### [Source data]

(** * P3Loops: edges on a square with identified sides

    A shallow embedding of [p3loops.py] and the properties of its
    predicates.

    Numbers.  A position is a Python number; the embedding takes it to be an
    exact rational ([Q]): comparisons are the numeric ones ([==] is [Qeq],
    so [1/2] and [2/4] are the same position, as [0.5 == 0.5] is), and
    [+], [-] and [%] are exact.  Python's [int] positions behave exactly so;
    for [float] positions the embedding leaves rounding out.

    With [float] positions [+] and [-] round to nearest: they stay
    monotone and are exact when the result is a float, but two nearby
    positions can get one coordinate (West at [2^-60] sits at 400.0, like
    West at 0).  [%] is exact on [[0, 400]], where the coordinates of
    well-formed points lie, and not outside.  The statements on
    coordinates below are therefore about what rounding keeps (bounds,
    order in the weak sense, the values at the corners), and the
    statements on [_segments_intersect] that need an exact [%] take their
    arguments from [[0, 400]].

    Strings.  A [str] is a [string] whose characters are the code points
    0..255; [str.lower] and [str.strip] are written out for that range. *)

From Stdlib Require Import Ascii String.
From Stdlib Require Import Bool List Arith ZArith QArith Qround Lia Lqa.
Import ListNotations.

Local Open Scope Q_scope.

(** ** Numeric primitives *)

Module PyNum.

(** [x < y] on numbers, as a boolean. *)
Definition ltb (x y : Q) : bool :=
  match x ?= y with Lt => true | _ => false end.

### [About this exercise]
Write out once more the lines above beginning at the line with "Local Open Scope Q_scope."; continue through the final line and stop there.

### [Exercise response]
Local Open Scope Q_scope.

(** ** Numeric primitives *)

Module PyNum.

(** [x < y] on numbers, as a boolean. *)
Definition ltb (x y : Q) : bool :=
  match x ?= y with Lt => true | _ => false end.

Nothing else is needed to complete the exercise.